When, eventually, my body drifts into a thought that veers to fantasy, allowing sleep to creep in through
the back door, I dream too. I dream music, romance, inventions and vengeance, chases and races and
tragedies and oddities. I often dream of beautiful women, and of sinister ones and of knives. There is
usually an obstacle to overcome, a marauder to be outwitted, a lunatic to be outrun, a never-ending
series of railway tracks to cross. There is always fear; and hope. I am alive. Sometimes I wish I wasn’t,
but I’m alive.
Sometimes I dream of Kwabena, and wonder if I might be more content with a life of much greater
simplicity. There is no automatic nobility in struggle, yet it keeps the mind strong and tethered to reality.
It keeps the wits sharp and the sense flowing and it is in short supply where I live. Some seem to think it
is a struggle if their train is five minutes late, if the shop doesn’t have the latest mobile phone just when
they want to buy it, if the rain soaks them whilst making their gardens grow.
I don’t understand these people. They are aliens to me; much as they would be toKwabena if they
suddenly appeared next to his hole.

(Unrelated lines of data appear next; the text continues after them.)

Definition read_step (i : nat) (w : World) : option World :=
  r ← readers w !! i;
  '(a, r') ← reader_step i r (adapter w);
  Some (mkWorld a (<[i := r']> (readers w))).

(** The start of a block, one list of reads for each thread, and runs of [n] steps. *)
Definition reads_start (s : State) (rqss : list (list ReadRequest)) : World :=
  mkWorld (StateStorageAdapter_new s) ((fun rqs => mkReader (serve_all rqs) None false []) <$> rqss).

Inductive reads_run (w0 : World) : nat -> World -> Prop :=
| reads_none : reads_run w0 0 w0
| reads_step n i w w' : reads_run w0 n w -> read_step i w = Some w' -> reads_run w0 (S n) w'.

(** ** What is assumed of the cache *)

Definition read (rq : ReadRequest) : State -> option (result ReadReply Error) * State :=
  match rq with
  | RqBasic a => reply RpBasic (state_basic a)
  | RqCode h => reply RpCode (state_code_by_hash h)
  | RqStorage a i => reply RpStorage (state_storage a i)
  | RqBlockHash n => reply RpBlockHash (state_block_hash n)
  end.

Lemma serve_read (rq : ReadRequest) : serve rq = [I_Write; I_Call (read rq); I_Drop].
Proof. by destruct rq. Qed.

(** A cache has contents, the answers it or the database under it has; a read answers
    from the contents, and when it returns the cache is still one of the same contents.
    Nothing is assumed of the state a panic leaves. *)
Record cache_laws (good : State -> Prop) (contents : State -> ReadRequest -> option (result ReadReply Error)) : Prop :=
  mkCacheLaws {
  cl_answer : forall s rq, good s -> (read rq s).1 = contents s rq;
  cl_keep : forall s rq y t, good s -> read rq s = (Some y, t) -> good t /\ forall rq', contents t rq' = contents s rq';
}.

Section Runs.
Context (good : State -> Prop) (contents : State -> ReadRequest -> option (result ReadReply Error)).
Context (s : State) (rqss : list (list ReadRequest)).

(** Where a thread is, with [todo] to be answered. *)
Inductive at_point (a : StateStorageAdapter) (i : nat) (todo : list ReadRequest) (r : Reader) : Prop :=
| at_write : panicked r = false -> code_left r = serve_all todo -> entered r = None -> writer a ≠ Some i -> at_point a i todo r
| at_call rq rest : todo = rq :: rest -> panicked r = false -> code_left r = I_Call (read rq) :: I_Drop :: serve_all rest ->
    (entered r = None \/ entered r = Some (adapter_state a)) -> writer a = Some i -> at_point a i todo r
| at_drop : panicked r = false -> code_left r = I_Drop :: serve_all todo -> entered r = None -> writer a = Some i -> at_point a i todo r
| at_end : panicked r = true -> code_left r = [] -> entered r = None -> poisoned a = true -> writer a ≠ Some i -> at_point a i todo r.

Definition reader_ok (a : StateStorageAdapter) (i : nat) (rqs : list ReadRequest) (r : Reader) : Prop :=
  exists done todo, rqs = done ++ todo /\ Some <$> answers r = contents s <$> done /\ at_point a i todo r.

Definition weight (x : Instr) : nat := match x with I_Call _ => 2 | _ => 1 end.
Definition left_steps (r : Reader) : nat :=
  sum_list_with weight (code_left r) - match entered r with Some _ => 1 | None => 0 end.

Record reads_ok (n : nat) (w : World) : Prop := mkReadsOk {
  ro_length : length (readers w) = length rqss;
  ro_readers : forall i rqs r, rqss !! i = Some rqs -> readers w !! i = Some r -> reader_ok (adapter w) i rqs r;
  ro_state : poisoned (adapter w) = false ->
    good (adapter_state (adapter w)) /\ forall rq, contents (adapter_state (adapter w)) rq = contents s rq;
  ro_poisoned : poisoned (adapter w) = true ->
    writer (adapter w) = None /\ exists rqs rq, rqs ∈ rqss /\ rq ∈ rqs /\ contents s rq = None;
  ro_writer : forall i, writer (adapter w) = Some i -> i < length rqss;
  ro_steps : n + sum_list_with left_steps (readers w) <= 4 * sum_list_with length rqss;
}.

(** What a thread does with the lock leaves the others where they are. *)
Lemma at_point_other (a a' : StateStorageAdapter) (j : nat) (todo : list ReadRequest) (r : Reader) :
  (writer a' = Some j <-> writer a = Some j) -> (poisoned a = true -> poisoned a' = true) ->
  (writer a = Some j -> adapter_state a' = adapter_state a) -> at_point a j todo r -> at_point a' j todo r.
Proof.
  intros Hw Hp Hs [H1 H2 H3 H4|rq rest H1 H2 H3 H4 H5|H1 H2 H3 H4|H1 H2 H3 H4 H5].
  - apply at_write; [done..|]. by rewrite Hw.
  - eapply at_call; [done..| |by apply Hw]. by rewrite Hs.
  - apply at_drop; [done..|]. by apply Hw.
  - apply at_end; [done..|by apply Hp|]. by rewrite Hw.
Qed.

Lemma serve_all_weight (rqs : list ReadRequest) : sum_list_with weight (serve_all rqs) = 4 * length rqs.
Proof. induction rqs as [|rq rqs IH]; [done|]. cbn [serve_all]. rewrite sum_list_with_app, serve_read, IH. cbn. lia. Qed.

Lemma reads_start_ok : good s -> reads_ok 0 (reads_start s rqss).
Proof.
  intros Hg. constructor; cbn; try done.
  - by rewrite length_fmap.
  - intros i rqs r Hi Hr. rewrite list_lookup_fmap, Hi in Hr. injection Hr as <-.
    exists [], rqs. split; [done|]. split; [done|]. by apply at_write.
  - clear. induction rqss as [|rqs l IH]; [done|]. rewrite !fmap_cons. cbn [sum_list_with].
    assert (Hw : left_steps (mkReader (serve_all rqs) None false []) = 4 * length rqs).
    { unfold left_steps. cbn [code_left entered]. rewrite serve_all_weight. lia. }
    lia.
Qed.

(** The invariant after thread [i] went from [r] to [r'] and the lock from that of [w] to [a]. *)
Lemma reads_update (n i : nat) (w : World) (a : StateStorageAdapter) (rqs : list ReadRequest) (r r' : Reader) :
  reads_ok n w -> rqss !! i = Some rqs -> readers w !! i = Some r -> reader_ok a i rqs r' ->
  (forall j, j ≠ i -> writer a = Some j <-> writer (adapter w) = Some j) ->
  (poisoned (adapter w) = true -> poisoned a = true) ->
  (forall j, j ≠ i -> writer (adapter w) = Some j -> adapter_state a = adapter_state (adapter w)) ->
  (poisoned a = false -> good (adapter_state a) /\ forall rq, contents (adapter_state a) rq = contents s rq) ->
  (poisoned a = true -> writer a = None /\ exists rqs rq, rqs ∈ rqss /\ rq ∈ rqs /\ contents s rq = None) ->
  S (left_steps r') <= left_steps r ->
  reads_ok (S n) (mkWorld a (<[i := r']> (readers w))).
Proof.
  intros HO Hi Hr Hok Hw Hp Hs Hst Hpo Hm. constructor; cbn [adapter readers].
  - by rewrite length_insert, (ro_length _ _ HO).
  - intros j rqs' x Hj Hx. apply lookup_insert_cases in Hx as [(-> & -> & _)|[Hne Hx]]; [by simplify_eq|].
    destruct (ro_readers _ _ HO j rqs' x Hj Hx) as (done & todo & He & Ha & Hpt). exists done, todo. split; [done|]. split; [done|].
    eapply at_point_other; [..|exact Hpt]; [by apply Hw|done|by apply Hs].
  - done.
  - done.
  - intros j Hj. destruct (decide (j = i)) as [->|Hne]; [by eapply lookup_lt_Some|]. apply (ro_writer _ _ HO). by apply Hw.
  - pose proof (sum_list_with_insert left_steps _ _ _ r' Hr). pose proof (ro_steps _ _ HO). lia.
Qed.

(** A step keeps the invariant; a poisoned lock answers nobody. *)
Lemma read_step_ok (Hc : cache_laws good contents) (n i : nat) (w w' : World) :
  reads_ok n w -> read_step i w = Some w' ->
  reads_ok (S n) w' /\ (poisoned (adapter w) = true -> answers <$> readers w' = answers <$> readers w).
Proof.
  intros HO Hs. unfold read_step in Hs. destruct (readers w !! i) as [r|] eqn:Hr; [|done]. cbn in Hs.
  destruct (reader_step i r (adapter w)) as [[a r']|] eqn:Hrs; [|done]. cbn in Hs. injection Hs as <-. cbn [readers].
  destruct (lookup_lt_is_Some_2 rqss i) as [rqs Hi]; [rewrite <- (ro_length _ _ HO); by eapply lookup_lt_Some|].
  destruct (ro_readers _ _ HO _ _ _ Hi Hr) as (dn & todo & He & Ha & Hpt). unfold reader_step in Hrs.
  pose proof (reads_update n i w a rqs r r' HO Hi Hr) as Hup.
  destruct Hpt as [Hp Hk Hen Hw|rq rest -> Hp Hk Hen Hw|Hp Hk Hen Hw|Hp Hk Hen Hpo Hw]; rewrite Hk in Hrs.
  - destruct todo as [|rq rest]; [done|]. cbn [serve_all] in Hrs. rewrite serve_read in Hrs. cbn in Hrs.
    destruct (writer (adapter w)) as [j|] eqn:Hwr; [done|]. destruct (poisoned (adapter w)) eqn:Hpo.
    + unfold read_panics in Hrs. destruct (decide _) as [E|_]; [congruence|]. injection Hrs as <- <-. split.
      * apply Hup; try done; try congruence; try (by rewrite Hwr); try (intros _; by apply (ro_poisoned _ _ HO)).
        -- exists dn, (rq :: rest). split; [done|]. split; [done|]. apply at_end; try done. by rewrite Hwr.
        -- unfold left_steps. rewrite Hk, Hen. cbn [serve_all]. rewrite serve_read. cbn. lia.
      * intros _. rewrite list_fmap_insert. cbn. apply list_insert_id. by rewrite list_lookup_fmap, Hr.
    + injection Hrs as <- <-. split; [|done]. apply Hup; try done.
      * exists dn, (rq :: rest). split; [done|]. split; [done|]. eapply at_call; try done. by left.
      * cbn. intros j Hj. split; congruence.
      * intros _. by apply (ro_state _ _ HO).
      * unfold left_steps. rewrite Hk, Hen. cbn [serve_all]. rewrite serve_read. cbn. lia.
  - assert (Hnp : poisoned (adapter w) = false).
    { destruct (poisoned (adapter w)) eqn:Hpo; [|done]. destruct (ro_poisoned _ _ HO Hpo). congruence. }
    split; [|by rewrite Hnp]. destruct (entered r) as [x|] eqn:Henr.
    + destruct Hen as [?|[= ->]]; [done|]. destruct (ro_state _ _ HO Hnp) as [Hg Hcs].
      pose proof (cl_answer _ _ Hc _ rq Hg) as Hans. rewrite Hcs in Hans.
      destruct (read rq (adapter_state (adapter w))) as [[y|] t] eqn:Hread; cbn in Hans.
      * destruct (cl_keep _ _ Hc _ _ _ _ Hg Hread) as [Hgt Hct]. injection Hrs as <- <-. apply Hup; try done.
        -- exists (dn ++ [rq]), rest. split; [by rewrite <- app_assoc|].
           split; [cbn; by rewrite !fmap_app, Ha; cbn; rewrite Hans|]. by apply at_drop.
        -- cbn. intros j Hj. congruence.
        -- intros _. split; [done|]. intros rq'. cbn. by rewrite Hct.
        -- cbn. congruence.
        -- unfold left_steps. rewrite Hk, Henr. cbn. lia.
      * unfold read_panics in Hrs. destruct (decide _) as [_|E]; [|cbn in E; congruence]. injection Hrs as <- <-. apply Hup; try done.
        -- exists dn, (rq :: rest). split; [done|]. split; [done|]. by apply at_end.
        -- cbn. intros j Hj. rewrite Hw. split; congruence.
        -- cbn. intros j Hj. congruence.
        -- intros _. split; [done|]. exists rqs, rq. split; [by eapply list_elem_of_lookup_2|]. split; [|done].
           rewrite He. apply elem_of_app. right. by left.
        -- unfold left_steps. rewrite Hk, Henr. cbn. lia.
    + injection Hrs as <- <-. apply Hup; try done.
      * exists dn, (rq :: rest). split; [done|]. split; [done|]. eapply at_call; try done. by right.
      * intros _. by apply (ro_state _ _ HO).
      * congruence.
      * unfold left_steps. rewrite Hk, Henr. cbn. lia.
  - assert (Hnp : poisoned (adapter w) = false).
    { destruct (poisoned (adapter w)) eqn:Hpo; [|done]. destruct (ro_poisoned _ _ HO Hpo). congruence. }
    split; [|by rewrite Hnp]. injection Hrs as <- <-. apply Hup; try done.
    + exists dn, todo. split; [done|]. split; [done|]. by apply at_write.
    + cbn. intros j Hj. rewrite Hw. split; congruence.
    + intros _. by apply (ro_state _ _ HO).
    + cbn. congruence.
    + unfold left_steps. rewrite Hk, Hen. cbn. lia.
  - done.
Qed.

Lemma reads_run_ok (Hc : cache_laws good contents) (n : nat) (w : World) :
  good s -> reads_run (reads_start s rqss) n w -> reads_ok n w.
Proof.
  intros Hg. induction 1 as [|n i w w' _ IH Hs]; [by apply reads_start_ok|]. by apply (read_step_ok Hc n i w w').
Qed.

Lemma reads_exclusive (n : nat) (w : World) : reads_ok n w ->
  forall i j q r, readers w !! i = Some q -> readers w !! j = Some r -> is_Some (entered q) -> is_Some (entered r) -> i = j.
Proof.
  intros HO. assert (H1 : forall i q, readers w !! i = Some q -> is_Some (entered q) -> writer (adapter w) = Some i).
  { intros i q Hq [x Hx]. destruct (lookup_lt_is_Some_2 rqss i) as [rqs Hi];
      [rewrite <- (ro_length _ _ HO); by eapply lookup_lt_Some|].
    destruct (ro_readers _ _ HO _ _ _ Hi Hq) as (dn & todo & _ & _ & []); congruence. }
  intros i j q r Hq Hr Eq Er. pose proof (H1 _ _ Hq Eq). pose proof (H1 _ _ Hr Er). congruence.
Qed.

Lemma reads_answered (n : nat) (w : World) : reads_ok n w ->
  forall i rqs r, rqss !! i = Some rqs -> readers w !! i = Some r ->
    Some <$> answers r = contents s <$> take (length (answers r)) rqs /\ (panicked r = true -> poisoned (adapter w) = true).
Proof.
  intros HO i rqs r Hi Hr. destruct (ro_readers _ _ HO _ _ _ Hi Hr) as (dn & todo & -> & Ha & Hpt).
  split; [|destruct Hpt; congruence]. pose proof (f_equal length Ha) as Hl. rewrite !length_fmap in Hl.
  by rewrite Hl, take_app_length.
Qed.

My dreams of vengeance are not a wish for suffering, they are a cry
for enlightenment; a fervent desire that an understanding of the stuff of life could ignite its way back
into the minds of the masses, burning the crust of selfishness off their greedy hearts and firing their souls
back into action.
For now, I’ll settle for the stars as Ebo settles for his hole. He is not the stereotype of the black man I
sometimes hear about, and sometimes see around me. I am not the stereotype of the white man his
father had seen and relayed on to him. He doesn’t know me, but I love him. I send my love across the
miles and hope it brings him safety, and some of my rain to keep his smile glowing.